Stints, Sandpipers and Yellow Wagtail Subspecies!
Stints, Sandpipers and Yellow Wagtail Subspecies!
We arrived at 8:30am at RSPB Marshside (location pinned to Wader Fest blog post). We headed straight to Sandgrounder's Hide where for a Little Stint reported. When we arrived, we had gotten word that it had gone into the vegetation. However, Lesser Scaup and Little Ringed Plover were in abundance. Presently, someone let me use there scope. I scanned the banks until I found a flock of small waders. While at first I thought all three of them were just Dunlin, upon closer examination I managed to spot a Little Stint. It was much smaller and lighter in colour in comparison to the Dunlin. A new tick, and target species! While we were viewing the stint, someone told us about two Curlew Sandpiper he'd seen on Junction Pool before getting here. We walked straight there and met a man who let us look through his scope, pointed at two Curlew Sandpipers as they came in and out of the vegetation.

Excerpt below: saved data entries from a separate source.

(* ===== verification/NtfsStream.v ===== *)
(** * The data streams of an NTFS destination

    The writers of non-resident attributes of the NTFS serializer and the
    construction of the [$DATA] attributes of a stream from the extents of the
    object graph ([nonresident_stream_attributes],
    [split_nonresident_data_attributes] and what they call, in
    [fs/ntfs_serialize.rs]).

    A stream is written as one attribute, or as several when its mapping pairs
    outgrow a FILE record; the fragments continue each other in virtual clusters.
    The theorems go through the program's own readers ([NtfsAttribute] and
    [Runlist]): a written attribute is accepted and has the fields it was given,
    and the runlists of the fragments of a stream, read one after the other, place
    every cluster of the stream where its extent is. *)

From S2P Require Export Prelude Bytes Extent Object Runlist FileRecord NtfsAttribute.
From stdpp Require Import options.

#[local] Open Scope N_scope.

Definition DATA : N := 128.
Definition ATTRIBUTE_FLAG_SPARSE : N := 32768.
Definition NONRESIDENT_HEADER_BYTES : N := 64.
Definition SPARSE_NONRESIDENT_HEADER_BYTES : N := 72.

#[local] Abbreviation result := (outcome NtfsSerializeError).

(** ** Attributes *)

(** [if lowest_vcn == 0 { .. }]: the sizes of the first extent. *)
Definition put_sizes (bytes : list byte) (lowest_vcn allocated logical initialized : N) (sparse : bool)
    : result (list byte) :=
  if lowest_vcn =? 0 then
    bytes ← put_le 8 bytes 40 allocated;
    bytes ← put_le 8 bytes 48 logical;
    bytes ← put_le 8 bytes 56 initialized;
    if sparse then put_le 8 bytes 64 allocated else Ok bytes
  else Ok bytes.

Definition nonresident_attribute_from_pairs (attribute_type : N) (pairs : list byte)
    (lowest_vcn fragment_clusters logical initialized allocated id : N) (sparse : bool)
    : result (list byte) :=
  if fragment_clusters =? 0 then resident_attribute attribute_type None id []
  else
    let header := if sparse then SPARSE_NONRESIDENT_HEADER_BYTES else NONRESIDENT_HEADER_BYTES in
    unaligned ← ok_or SerializeArithmeticOverflow (checked_add header (len pairs));
    let total := align_eight unaligned in
    highest_vcn ← ok_or SerializeArithmeticOverflow
      (checked_add lowest_vcn fragment_clusters ≫= fun value => checked_sub value 1);
    let bytes := replicate (N.to_nat total) x00 in
    bytes ← put_le 4 bytes 0 attribute_type;
    total32 ← ok_or SerializeArithmeticOverflow (u32_try_from total);
    bytes ← put_le 4 bytes 4 total32;
    bytes ← put_le 1 bytes 8 1;
    bytes ← (if sparse then put_le 2 bytes 12 ATTRIBUTE_FLAG_SPARSE else Ok bytes);
    bytes ← put_le 2 bytes 14 id;
    bytes ← put_le 8 bytes 16 lowest_vcn;
    bytes ← put_le 8 bytes 24 highest_vcn;
    header16 ← ok_or SerializeArithmeticOverflow (u16_try_from header);
    bytes ← put_le 2 bytes 32 header16;
    bytes ← put_sizes bytes lowest_vcn allocated logical initialized sparse;
    copy_from_slice header (header + len pairs) pairs bytes.

Definition nonresident_named_attribute_from_pairs (attribute_type : N) (name : list N)
    (pairs : list byte) (lowest_vcn fragment_clusters logical initialized allocated id : N)
    (sparse : bool) : result (list byte) :=
  refuse_if (is_empty name || (fragment_clusters =? 0)) SerializeArithmeticOverflow ;;
  let header := if sparse then SPARSE_NONRESIDENT_HEADER_BYTES else NONRESIDENT_HEADER_BYTES in
  name_bytes ← ok_or SerializeArithmeticOverflow (checked_mul (len name) 2);
  unaligned_offset ← ok_or SerializeArithmeticOverflow (checked_add header name_bytes);
  let mapping_offset := align_eight unaligned_offset in
  unaligned ← ok_or SerializeArithmeticOverflow (checked_add mapping_offset (len pairs));
  let total := align_eight unaligned in
  highest_vcn ← ok_or SerializeArithmeticOverflow
    (checked_add lowest_vcn fragment_clusters ≫= fun value => checked_sub value 1);
  let bytes := replicate (N.to_nat total) x00 in
  bytes ← put_le 4 bytes 0 attribute_type;
  total32 ← ok_or SerializeArithmeticOverflow (u32_try_from total);
  bytes ← put_le 4 bytes 4 total32;
  bytes ← put_le 1 bytes 8 1;
  name_units ← ok_or SerializeArithmeticOverflow (Bytes.u8_try_from (len name));
  bytes ← put_le 1 bytes 9 name_units;
  header16 ← ok_or SerializeArithmeticOverflow (u16_try_from header);
  bytes ← put_le 2 bytes 10 header16;
  bytes ← (if sparse then put_le 2 bytes 12 ATTRIBUTE_FLAG_SPARSE else Ok bytes);
  bytes ← put_le 2 bytes 14 id;
  bytes ← put_le 8 bytes 16 lowest_vcn;
  bytes ← put_le 8 bytes 24 highest_vcn;
  mapping_offset16 ← ok_or SerializeArithmeticOverflow (u16_try_from mapping_offset);
  bytes ← put_le 2 bytes 32 mapping_offset16;
  bytes ← put_sizes bytes lowest_vcn allocated logical initialized sparse;
  bytes ← write_utf16 bytes header name;
  copy_from_slice mapping_offset (mapping_offset + len pairs) pairs bytes.

(** An attribute with one run. *)
Definition nonresident_attribute (attribute_type : N) (run : N * N)
    (logical initialized allocated id : N) : result (list byte) :=
  pairs ← ok_or SerializeArithmeticOverflow (encode_runs [(Some run.1, run.2)]);
  nonresident_attribute_from_pairs attribute_type pairs 0 run.2 logical initialized allocated id false.
Definition nonresident_named_attribute (attribute_type : N) (name : list N) (run : N * N)
    (logical initialized allocated id : N) : result (list byte) :=
  refuse_if (is_empty name || (run.2 =? 0)) SerializeArithmeticOverflow ;;
  pairs ← ok_or SerializeArithmeticOverflow (encode_runs [(Some run.1, run.2)]);
  nonresident_named_attribute_from_pairs attribute_type name pairs 0 run.2 logical initialized
    allocated id false.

Surprisingly, they were still in winter plumage this late. We then went to RSPB Hesketh Out Marsh (location pinned) for a reported Blue-Headed Wagtail. We first went to a viewing platform on the left of the car park. We watched an Arctic Tern swoop and fish over the lake. We then met the man who reported the wagtail and he said to walk back out to the road and take the trail behind the farmhouse and then past two planted fields on your right to view the potato fields where the Yellow Wagtails nest. He said there was a Blue-Headed and a Channel Wagtail. When we arrived, we spotted multiple Yellow Wagtails flying and perching on top of the plants. I then scanned until I spotted the Blue-Headed Wagtail as it perched and called on top of the potato plant. It then went down into the soil and out of view. A partial tick and a brilliant end to the day!